CHICAGO — The NHL suspended Phoenix Coyotes forward Raffi Torres indefinitely on Wednesday for knocking Chicago’s Marian Hossa out of the game — and maybe the playoffs — with a shoulder blow to the head.
Hossa won’t play in Game 4 on Thursday with the Coyotes leading the series 2-1. He was at home resting, exchanging texts with his Blackhawks teammates less than 24 hours after he was carried off the ice on a stretcher and taken to a hospital.
The hard knock by Torres was the latest in a first round that has been dominated by brawls and violent hits. The NHL scheduled a Friday hearing in New York for a player who has a reputation for big — and some say dirty — hits.
Depending on the locker room, the severity of the blow — one year after Torres did the same thing to Chicago’s Brent Seabrook while playing for Vancouver — differed and took the spotlight from a competitive first-round matchup that has seen all three games go to overtime.
“I’ve seen a lot of other hits like it in the league. It’s a fast game,” Coyotes coach Dave Tippett said Wednesday. “The thing about TV is you can slow it down and you can click and click and click it. When you’re out there on the ice, it’s not slowed down and click, click, click. It’s a fast game.’
“I don’t think there was any malicious intent on Raffi’s part,” he added. “He’s a hard hitter. That’s the way he plays the game. He turned, coming full speed, caught a guy right in the chest. Unfortunately, the player was injured.”
Torres’ skates were off the ice as he hit Hossa and sent Chicago’s regular-season points leader crashing to the ice in the first period. Hossa had just passed the puck when he was hit.
“There’s only been one dirty hit in our series and you saw the same thing from that guy last year in the same series,” Chicago’s Patrick Sharp said. “You know it’s coming. You try to warn your linemates and be aware when he’s on the ice. He’s got a history of targeting guys’ heads and having questionable hits. It makes it that much more frustrating to see it happen, but we got to rally behind Hoss.”
Chicago coach Joel Quenneville reiterated that the hit on Hossa was “brutal.” He said there was little change in Hossa’s condition without being specific, but said he was definitely out for Thursday’s game.
Asked if Hossa’s injury was long-term, Quenneville said: “We’ll see.”
Hossa went to a hospital for tests Tuesday night before he was taken home. A team doctor said a full recovery is expected but there is no timetable.
Torres, who wasn’t available Wednesday, spoke after the game and said: “I felt like it was a hockey play. I was just trying to finish my hit out there.”
The Blackhawks weren’t buying it.
“In the history of the game, hitting is used to dislodge a player from the puck, not the intent to injure when you don’t have the puck because you aren’t aware. To me, that wasn’t a hockey play,” Blackhawks forward Andrew Brunette said. “When you don’t have the puck, there shouldn’t be that kind of contact.”

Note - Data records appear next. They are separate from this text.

(** * AltCraft chunk sections: decoding a section and looking voxels up

    A shallow embedding of [src/world/Section.cpp].  The class keeps three raw
    buffers behind [byte *] members until [Section::Parse] turns them into the
    vector [m_blocks]; the buffers are allocated with [new byte[n]], mutated in
    place by the decoder and released with [delete[]].  Pointers are therefore
    modelled as locations of an explicit heap, the member functions pass the
    heap and the object along, and every place where the C++ code has no
    defined behaviour (reading through a null or too short buffer, indexing a
    vector out of range) is an explicit [Undefined] outcome. *)

From Stdlib Require Import ZArith List Lia Bool.
Import ListNotations.
Open Scope Z_scope.

(** ** Machine integers

    [byte] is [unsigned char] and the accumulator of the decoder is an
    [unsigned short]; an assignment to either keeps the low bits. *)

Definition u8 (x : Z) : Z := x mod 256.
Definition u16 (x : Z) : Z := x mod 65536.

Definition is_byte (b : Z) : Prop := 0 <= b < 256.

(** ** Outcomes of a member function *)

Inductive Outcome (A : Type) : Type :=
| Returned (a : A)
| Thrown (code : Z) (a : A)
| Undefined.
Arguments Returned {A} a.
Arguments Thrown {A} code a.
Arguments Undefined {A}.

The Coyotes were unhappy when Chicago rookie Andrew Shaw collided with goalie Mike Smith behind the net in Game 2 and knocked him to the ice. Smith was able to stay in the game and Shaw got a game misconduct. On Tuesday, he was suspended for three games.
Torres was not penalized for his hit on Hossa right in front of the benches. Quenneville said after the game that the refereeing was “a disgrace.”
Quenneville said the Blackhawks were still angry Wednesday and hoped to channel that into a better performance Thursday. They’ve taken the first lead in all three games and were up 1-0 midway through the final period Tuesday night before a 65-second span of 4-on-4 led to three goals — two by Phoenix.
Coyotes veteran Ray Whitney said he understood how the Blackhawks felt.
“We would probably be equally upset if our guy was knocked out of the game like that. That’s unfortunate that he got injured. We certainly don’t want to see that,” Whitney said. “I can understand their frustration, as they can probably understand ours when our most valuable player (Smith) gets hit in the jaw. …You don’t want to see anybody in our league get injured. I can understand the frustration, and I can understand the league’s going to handle it the way they have to handle it.”
According to the league, the hearing was planned for Wednesday but moved to Friday at the request of Torres and the players’ union.
“It’s out of our hands,” Tippett said. “Now it’s in their hands. We’ll deal with it as further stuff comes down from them.”